Ross Q3 Momentum Slowed By Weather, Execution Issues

Posted In: Retail Articles

By: Mike Duff

Contributing Editor

Headwinds limited Ross Stores’ gains in the third quarter, the company reported, even as its customers remain wary of discretionary spending.

Net earnings for the quarter were $488.8 million, or $1.48 per diluted share, versus $447.3 million, or $1.33 per diluted share, in the year-prior period, Ross noted.

Comparable store sales increased by 1% in the quarter year over year. Net sales were $5.07 billion versus $4.92 billion in the year-previous period, the company stated.

Ross beat a Zacks Investment Research analyst consensus estimate of $1.39, but revenues fell short of the Zacks estimate of $5.15 billion.

Barbara Rentler, Ross CEO, said in a conference call that the strongest regions for the company’s namesake stores were California and Texas. As for merchandising categories, cosmetics, accessories and children’s were the top sellers. For its part, dd’s Discounts had the stronger quarter of the two banners, with its comps coming in higher than those at Ross stores, Rentler said, although she didn’t include actual figures. 

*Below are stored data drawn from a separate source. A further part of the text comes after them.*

(** ** Direct capture (generation 1) *)

Lemma capture_inv (env : Env) page format w r w' :
  Gen1.capture env page format w = (r, w') →
  let w1 := log (page_query page "#element-to-export") w in
  match env _ (trace w) (page_query page "#element-to-export") with
  | inl e => r = Throw e ∧ w' = w1
  | inr None => r = Throw "QR code element not found" ∧ w' = w1
  | inr (Some container) =>
    if strict_eq format "svg" then
      let w2 := log (eval_outerHTML page "#element-to-export svg") w1 in
      w' = w2 ∧
      match env _ (trace w1) (eval_outerHTML page "#element-to-export svg") with
      | inl e => r = Throw e
      | inr None | inr (Some EmptyString) => r = Throw "SVG element not found"
      | inr (Some markup) => r = Ok (list_byte_of_string markup)
      end
    else
      let type := if strict_eq format "png" then "png" else "jpeg" in
      w' = log (handle_screenshot container type) w1 ∧
      match env _ (trace w1) (handle_screenshot container type) with
      | inl e => r = Throw e
      | inr bytes => r = Ok bytes
      end
  end.
Proof.
  unfold Gen1.capture, mbind, M_bind, call at 1.
  destruct (env _ (trace w) (page_query page "#element-to-export"))
    as [e|[container|]]; cbn zeta; [by inversion 1| |by inversion 1].
  destruct (strict_eq format "svg"); unfold call.
  - change (trace (log (page_query page "#element-to-export") w))
      with (Ev (page_query page "#element-to-export") :: trace w).
    destruct (env _ _ (eval_outerHTML page "#element-to-export svg"))
      as [e|[[|c markup]|]]; by inversion 1.
  - change (trace (log (page_query page "#element-to-export") w))
      with (Ev (page_query page "#element-to-export") :: trace w).
    destruct (env _ _ (handle_screenshot _ _)) as [e|bytes]; by inversion 1.
Qed.

(** A run of the direct-capture build that returned bytes for a format
    other than svg ended with three calls: the lookup of the export
    container, the screenshot of the element it gave, and [page.close()].
    The bytes are what the screenshot gave. *)
Lemma Gen1_generateQRCode_raster (env : Env) (MINI_QR_URL : string)
    options w bytes w' :
  strict_eq (format (destructure options)) "svg" = false →
  Gen1.generateQRCode env MINI_QR_URL options w = (Ok bytes, w') →
  let type := if strict_eq (format (destructure options)) "png" then "png" else "jpeg" in
  ∃ page container history,
    (∃ new, history = (new ++ trace w)%list)
    ∧ trace w' = Ev (page_close page)
                 :: Ev (handle_screenshot container type)
                 :: Ev (page_query page "#element-to-export") :: history
    ∧ env _ history (page_query page "#element-to-export") = inr (Some container)
    ∧ env _ (Ev (page_query page "#element-to-export") :: history)
        (handle_screenshot container type) = inr bytes.
Proof.
  intros Hsvg H type.
  apply Gen1_generateQRCode_Ok in H as (p & wa & wb & _ & H & Hext & Hclose).
  apply capture_inv in H. cbn zeta in H.
  destruct (env _ (trace wa) (page_query p "#element-to-export"))
    as [e|[container|]] eqn:Eq; [by destruct H| |by destruct H].
  rewrite Hsvg in H. fold type in H. destruct H as [-> H].
  change (trace (log (page_query p "#element-to-export") wa))
    with (Ev (page_query p "#element-to-export") :: trace wa) in H.
  destruct (env _ _ (handle_screenshot container type)) eqn:E; [done|].
  inversion H; subst. exists p, container, (trace wa).
  split; [exact Hext|]. by rewrite Hclose.
Qed.

(** C8. In the direct-capture build with format svg: when the export
    container is absent the call fails with "QR code element not found";
    when the container is there but holds no vector markup it fails with
    "SVG element not found"; otherwise the markup serialized from the DOM
    is returned as its UTF-8 bytes.  So whenever [generateQRCode] returns
    bytes for format svg, they are the bytes of the non-empty markup the
    page gave for the svg element inside the export container. *)
Theorem svg_is_serialized_from_the_container (env : Env) (MINI_QR_URL : string)
    (page : Page) (w : World) :
  let find_container := page_query page "#element-to-export" in
  let serialize := eval_outerHTML page "#element-to-export svg" in
  let w1 := log find_container w in
  let w2 := log serialize w1 in
  (env _ (trace w) find_container = inr None →
     Gen1.capture env page (JStr "svg") w = (Throw "QR code element not found", w1))
  ∧ (∀ container,
       env _ (trace w) find_container = inr (Some container) →
       env _ (trace w1) serialize = inr None →
       Gen1.capture env page (JStr "svg") w = (Throw "SVG element not found", w2))
  ∧ (∀ container markup,
       env _ (trace w) find_container = inr (Some container) →
       env _ (trace w1) serialize = inr (Some markup) →
       markup ≠ EmptyString →
       Gen1.capture env page (JStr "svg") w = (Ok (list_byte_of_string markup), w2))
  ∧ (∀ options bytes w',
       format options = JStr "svg" →
       Gen1.generateQRCode env MINI_QR_URL options w = (Ok bytes, w') →
       ∃ p tr markup,
         env _ tr (eval_outerHTML p "#element-to-export svg") = inr (Some markup)
         ∧ markup ≠ EmptyString
         ∧ bytes = list_byte_of_string markup).
Proof.
  cbn zeta. repeat split.
  - intros E. destruct (Gen1.capture env page (JStr "svg") w) as [r w'] eqn:H.
    apply capture_inv in H. cbn zeta in H. rewrite E in H. by destruct H as [-> ->].
  - intros container E1 E2.
    destruct (Gen1.capture env page (JStr "svg") w) as [r w'] eqn:H.
    apply capture_inv in H. cbn zeta in H. rewrite E1 in H. cbn in H, E2.
    rewrite E2 in H. by destruct H as [-> ->].
  - intros container markup E1 E2 Hne.
    destruct (Gen1.capture env page (JStr "svg") w) as [r w'] eqn:H.
    apply capture_inv in H. cbn zeta in H. rewrite E1 in H. cbn in H, E2.
    rewrite E2 in H. destruct markup; [done|]. by destruct H as [-> ->].
  - intros options bytes w' Hf H.
    apply Gen1_generateQRCode_Ok in H as (p & wa & wb & _ & H & _ & _).
    cbn in H. rewrite Hf in H. cbn in H.
    apply capture_inv in H. cbn zeta in H.
    destruct (env _ (trace wa) (page_query p "#element-to-export"))
      as [e|[container|]]; [by destruct H| |by destruct H].
    cbn in H. destruct H as [_ H].
    destruct (env _ _ (eval_outerHTML p "#element-to-export svg"))
      as [e|[[|c markup]|]] eqn:E; try done.
    inversion H; subst. by eexists p, _, _.
Qed.

Lemma svg_is_serialized_from_the_container_witness :
  fst (Gen1.generateQRCode happy url (with_format "hi" (JStr "svg")) world0)
  = Ok (list_byte_of_string "<svg></svg>")
  ∧ ∃ p tr markup,
      happy _ tr (eval_outerHTML p "#element-to-export svg") = inr (Some markup)
      ∧ markup ≠ EmptyString
      ∧ list_byte_of_string "<svg></svg>" = list_byte_of_string markup.
Proof.
  split; [vm_compute; reflexivity|].
  apply (proj2 (proj2 (proj2 (svg_is_serialized_from_the_container happy url 0%nat world0)))
           (with_format "hi" (JStr "svg")) _
           (snd (Gen1.generateQRCode happy url (with_format "hi" (JStr "svg")) world0))).
  - reflexivity.
  - vm_compute. reflexivity.
Defined.

(** ** Download and read (generation 2) *)

Lemma append_inv_head (p a b : string) : p ++ a = p ++ b → a = b.
Proof. induction p as [|c p IH]; cbn; [done|]. intros H. inversion H. auto. Qed.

In announcing the financial results, Rentler said, “We are disappointed with our third quarter sales results as business slowed from the solid gains we reported in the first half of 2024. Although our low-to-moderate income customers continue to face persistently high costs on necessities, pressuring their discretionary spending, we believe we should have better executed some of our merchandising initiatives. In addition, a combination of severe weather during the quarter from Hurricanes Helene and Milton, along with unseasonably warm temperatures, also negatively impacted our results. Despite the below-plan sales results, earnings were ahead of our expectations. Operating margin for the quarter was 11.9%, up from 11.2% last year, as lower incentive, freight, and distribution costs more than offset the planned decline in merchandise margin.”